(** * ICU antimicrobial stewardship CDS: the decision rule and feature alignment

    A shallow embedding of [app.py].  Probabilities, thresholds and feature
    values are IEEE 754 binary64 numbers, as Python's [float] and NumPy's
    [float64] are; they are modelled by Rocq's primitive floats, whose
    comparisons follow the same standard (every comparison with NaN is
    false).  A patient record (the [dict] handed to [map_action]) is a
    finite map from column names to floats, a missing value being NaN, as
    in the data model: feature columns are numeric, and no validation of
    cell types is part of the program.  An uploaded file may also hold
    text; the batch flow is therefore modelled on tables of cells that
    are numbers or texts, where the same code can raise [TypeError]. *)

From Stdlib Require Import Floats ZArith Bool List Lia.
From stdpp Require Import base option list strings gmap.

Set Warnings "-inexact-float".
Local Open Scope string_scope.
Local Open Scope list_scope.

(** ** Binary64 comparisons *)

Module PyFloat.

(** [prob < thr] on Python floats. *)
Definition lt (x y : float) : bool := PrimFloat.ltb x y.
(** [p >= thr] on Python floats, that is [thr <= p]. *)
Definition ge (x y : float) : bool := PrimFloat.leb y x.
(** [p == thr] on Python floats. *)
Definition eq (x y : float) : bool := PrimFloat.eqb x y.
(** [np.isnan]. *)
Definition isnan (x : float) : bool := PrimFloat.is_nan x.
(** [np.nan]. *)
Definition nan : float := PrimFloat.nan.

End PyFloat.

(** ** Helper constants (lines 29-30) *)

Definition GUARD_TEMP_MAX : float := 38.0%float.
Definition GUARD_LACTATE_MAX : float := 2.0%float.

(** The three recommendation labels. *)
Definition STOP : string := "Stop / De-escalate".
Definition EVALUATE : string := "Evaluate in 24h".
Definition CONTINUE : string := "Continue / Broaden if worsening".

(** [row.get(k, d)] on a dict. *)
Definition dict_get (row : gmap string float) (k : string) (d : float) : float :=
  match row !! k with
  | Some v => v
  | None => d
  end.

(** ** [map_action] (lines 32-44) *)

Definition map_action (prob : float) (row : gmap string float) (thr : float) : string :=
  if PyFloat.lt prob thr then
    let stable := true in
    let t := dict_get row "median_temp" PyFloat.nan in
    let l := dict_get row "median_lactate" PyFloat.nan in
    let stable := if negb (PyFloat.isnan t)
                  then stable && PyFloat.lt t GUARD_TEMP_MAX else stable in
    let stable := if negb (PyFloat.isnan l)
                  then stable && PyFloat.lt l GUARD_LACTATE_MAX else stable in
    if stable then STOP else EVALUATE
  else CONTINUE.

(** ** Tables

    A pandas [DataFrame] as far as the program uses one: the column labels
    in order, and the rows in index order, each row holding one cell per
    column.  The uploaded table and the feature matrix hold floats (a missing
    value is NaN); the exported table also holds the recommendation text. *)

Record DataFrame (A : Type) : Type := mkDF {
  columns : list string;
  rows : list (list A)
}.
Arguments mkDF {A} _ _.
Arguments columns {A} _.
Arguments rows {A} _.

(** A cell of the exported table: a number or a text. *)
Inductive cell : Type :=
| Num (x : float)
| Str (s : string).

(** The labels are distinct and every row has one cell per label: what
    [pd.read_csv] and [pd.DataFrame([dict])] build. *)
Definition wf_df {A} (df : DataFrame A) : Prop :=
  NoDup (columns df) /\ Forall (fun r => length r = length (columns df)) (rows df).

(** [len(df)]. *)
Definition df_len {A} (df : DataFrame A) : nat := length (rows df).

(** The cells of row [r] that stand under label [c], left to right. *)
Fixpoint pick {A} (c : string) (cols : list string) (r : list A) : list A :=
  match cols, r with
  | k :: cols', v :: r' =>
      if decide (k = c) then v :: pick c cols' r' else pick c cols' r'
  | _, _ => []
  end.

(** Row [r] with [v] written under every label [c]. *)
Fixpoint put {A} (c : string) (v : A) (cols : list string) (r : list A) : list A :=
  match cols, r with
  | k :: cols', x :: r' =>
      (if decide (k = c) then v else x) :: put c v cols' r'
  | _, _ => r
  end.

(** [df[c] = v] with a scalar [v]: an existing column is overwritten in
    place, a new one is appended on the right. *)
Definition setitem_scalar {A} (c : string) (v : A) (df : DataFrame A) : DataFrame A :=
  if decide (c ∈ columns df)
  then mkDF (columns df) (map (put c v (columns df)) (rows df))
  else mkDF (columns df ++ [c]) (map (fun r => r ++ [v]) (rows df)).

(** [df[c] = vals] with one value per row; pandas raises [ValueError] when
    the lengths differ. *)
Definition setitem {A} (c : string) (vals : list A) (df : DataFrame A)
  : option (DataFrame A) :=
  if decide (length vals = df_len df) then
    Some (if decide (c ∈ columns df)
          then mkDF (columns df)
                 (zip_with (fun v r => put c v (columns df) r) vals (rows df))
          else mkDF (columns df ++ [c])
                 (zip_with (fun v r => r ++ [v]) vals (rows df)))
  else None.

(** [df[names]]: the columns under the given labels, in the order of
    [names]; pandas raises [KeyError] when a label is missing. *)
Definition getitem {A} (names : list string) (df : DataFrame A)
  : option (DataFrame A) :=
  if decide (Forall (fun c => c ∈ columns df) names) then
    Some (mkDF (flat_map (fun c => pick c (columns df) (columns df)) names)
               (map (fun r => flat_map (fun c => pick c (columns df) r) names)
                    (rows df)))
  else None.

(** [dict(zip(cols, r))], as [Series.to_dict] builds it: a later duplicate
    label wins. *)
Definition to_dict (cols : list string) (r : list float) : gmap string float :=
  list_to_map (reverse (zip cols r)).

(** [df.iloc[i].to_dict()]; [iloc] raises [IndexError] out of range. *)
Definition iloc_to_dict (df : DataFrame float) (i : nat) : option (gmap string float) :=
  match rows df !! i with
  | Some r => Some (to_dict (columns df) r)
  | None => None
  end.

(** The loop of [ensure_feature_df] (lines 48-50) over the labels
    [feats]: a label the table lacks becomes a new all-NaN column. *)
Definition fill_missing (feats : list string) (df : DataFrame float) : DataFrame float :=
  foldl (fun d c => if decide (c ∈ columns d) then d
                    else setitem_scalar c PyFloat.nan d)
        df feats.

(** The labels that loop appends to a table whose labels are [cols]. *)
Fixpoint missing (feats cols : list string) : list string :=
  match feats with
  | [] => []
  | c :: feats' =>
      if decide (c ∈ cols) then missing feats' cols
      else c :: missing feats' (cols ++ [c])
  end.

(** The one-row table made of row [r] alone. *)
Definition one_row {A} (cols : list string) (r : list A) : DataFrame A :=
  mkDF cols [r].

(** [raw.copy()] seen as the table that will also receive text cells. *)
Definition as_object (df : DataFrame float) : DataFrame cell :=
  mkDF (columns df) (map (map Num) (rows df)).

(** What the page shows, in order. *)
Inductive widget : Type :=
| Metric (label value : string)
| Success (body : string)
| Subheader (body : string)
| BarChart (contrib : list (string * float))
| Info (body : string).

(** ** Records and tables as a file delivers them

    [pd.read_csv] (line 115) yields numbers and, in a column that does
    not parse as numbers, text.  The alignment and the decision rule are
    the same code on such a table; what changes is that [np.isnan] and
    the comparison with a float raise [TypeError] on text.  [None] stands
    for a raised exception. *)

(** [dict(zip(cols, r))] for cells of any kind; a later duplicate label
    wins. *)
Definition row_dict {A} (cols : list string) (r : list A) : gmap string A :=
  list_to_map (reverse (zip cols r)).

(** [row.get(k, d)]. *)
Definition get_or {A} (row : gmap string A) (k : string) (d : A) : A :=
  match row !! k with
  | Some v => v
  | None => d
  end.

(** [df.iloc[i].to_dict()] on an uploaded table. *)
Definition iloc_row_dict (df : DataFrame cell) (i : nat) : option (gmap string cell) :=
  match rows df !! i with
  | Some r => Some (row_dict (columns df) r)
  | None => None
  end.

(** [np.isnan(v)]: [TypeError] on text. *)
Definition np_isnan (v : cell) : option bool :=
  match v with
  | Num x => Some (PyFloat.isnan x)
  | Str _ => None
  end.

(** [v < bound] with a float bound: [TypeError] on text. *)
Definition cell_lt (v : cell) (bound : float) : option bool :=
  match v with
  | Num x => Some (PyFloat.lt x bound)
  | Str _ => None
  end.

(** [map_action] (lines 32-44) on a record read from a file. *)
Definition map_action_obj (prob : float) (row : gmap string cell) (thr : float)
  : option string :=
  if PyFloat.lt prob thr then
    let stable := true in
    let t := get_or row "median_temp" (Num PyFloat.nan) in
    let l := get_or row "median_lactate" (Num PyFloat.nan) in
    nt ← np_isnan t;
    stable ← (if negb nt : bool
              then b ← cell_lt t GUARD_TEMP_MAX; Some (stable && b)
              else Some stable) : option bool;
    nl ← np_isnan l;
    stable ← (if negb nl : bool
              then b ← cell_lt l GUARD_LACTATE_MAX; Some (stable && b)
              else Some stable) : option bool;
    Some (if stable : bool then STOP else EVALUATE)
  else Some CONTINUE.

(** The loop of [ensure_feature_df] (lines 48-50) with [na] for [np.nan]. *)
Definition fill_with {A} (na : A) (feats : list string) (df : DataFrame A) : DataFrame A :=
  foldl (fun d c => if decide (c ∈ columns d) then d else setitem_scalar c na d)
        df feats.

(** The number a cell holds, if it holds one. *)
Definition cell_number (v : cell) : option float :=
  match v with
  | Num x => Some x
  | Str _ => None
  end.

(** The numeric entries of a record. *)
Definition numbers (row : gmap string cell) : gmap string float :=
  omap cell_number row.

(** The record holds no text under [k]. *)
Definition numeric_at (row : gmap string cell) (k : string) : Prop :=
  forall s, row !! k <> Some (Str s).

(** *** A run of page code

    What the code rendered, and the exception that stopped it, if one is
    still in flight. *)

(** A raised exception: an instance of [Exception] (ImportError,
    ValueError, ...), or one outside that class (KeyboardInterrupt,
    SystemExit), with its message. *)
Inductive raised : Type :=
| Exc (msg : string)
| BaseExc (msg : string).

Record page : Type := mkPage {
  shown : list widget;
  pending : option raised
}.

(** A Streamlit call that renders one widget. *)
Definition render (w : widget) : page := mkPage [w] None.

(** [raise e]. *)
Definition raise (e : raised) : page := mkPage [] (Some e).

(** Sequencing: the second statement runs only when the first has not
    raised. *)
Definition andthen (a b : page) : page :=
  match pending a with
  | Some _ => a
  | None => mkPage (shown a ++ shown b) (pending b)
  end.

(** [try: body / except Exception as e: handler(str(e))]: an [Exception]
    raised by the body is handed to the handler, what the body rendered
    before stays; anything else passes through. *)
Definition try_except_Exception (body : page) (handler : string -> page) : page :=
  match pending body with
  | Some (Exc msg) => andthen (mkPage (shown body) None) (handler msg)
  | _ => body
  end.

(** ** Vocabulary of the decision rule's properties *)

(** The record has no usable value under [k]: the key is missing, or its
    value is NaN. *)
Definition absent_or_null (row : gmap string float) (k : string) : Prop :=
  row !! k = None \/ exists v, row !! k = Some v /\ PyFloat.isnan v = true.

(** A value that is present under [k] lies strictly below [bound]. *)
Definition passes_guardrail (row : gmap string float) (k : string) (bound : float) : Prop :=
  forall v, row !! k = Some v -> PyFloat.isnan v = false -> PyFloat.lt v bound = true.

(** Two records agree under [k]: the same entry, or no usable value in
    either. *)
Definition same_entry (r1 r2 : gmap string float) (k : string) : Prop :=
  r1 !! k = r2 !! k \/ (absent_or_null r1 k /\ absent_or_null r2 k).

(** A value is present under [k] and does not lie strictly below [bound]. *)
Definition fails_guardrail (row : gmap string float) (k : string) (bound : float) : Prop :=
  exists v, row !! k = Some v /\ PyFloat.isnan v = false /\ PyFloat.lt v bound = false.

====

_AIM OF THE TASK_: Among the records above, only the lines between the line holding "(** A cell of" and the line holding "DataFrame A) : Prop", inclusive, are to be output, exactly as written.

_OUTPUT OF THE TASK_:
(** A cell of the exported table: a number or a text. *)
Inductive cell : Type :=
| Num (x : float)
| Str (s : string).

(** The labels are distinct and every row has one cell per label: what
    [pd.read_csv] and [pd.DataFrame([dict])] build. *)
Definition wf_df {A} (df : DataFrame A) : Prop :=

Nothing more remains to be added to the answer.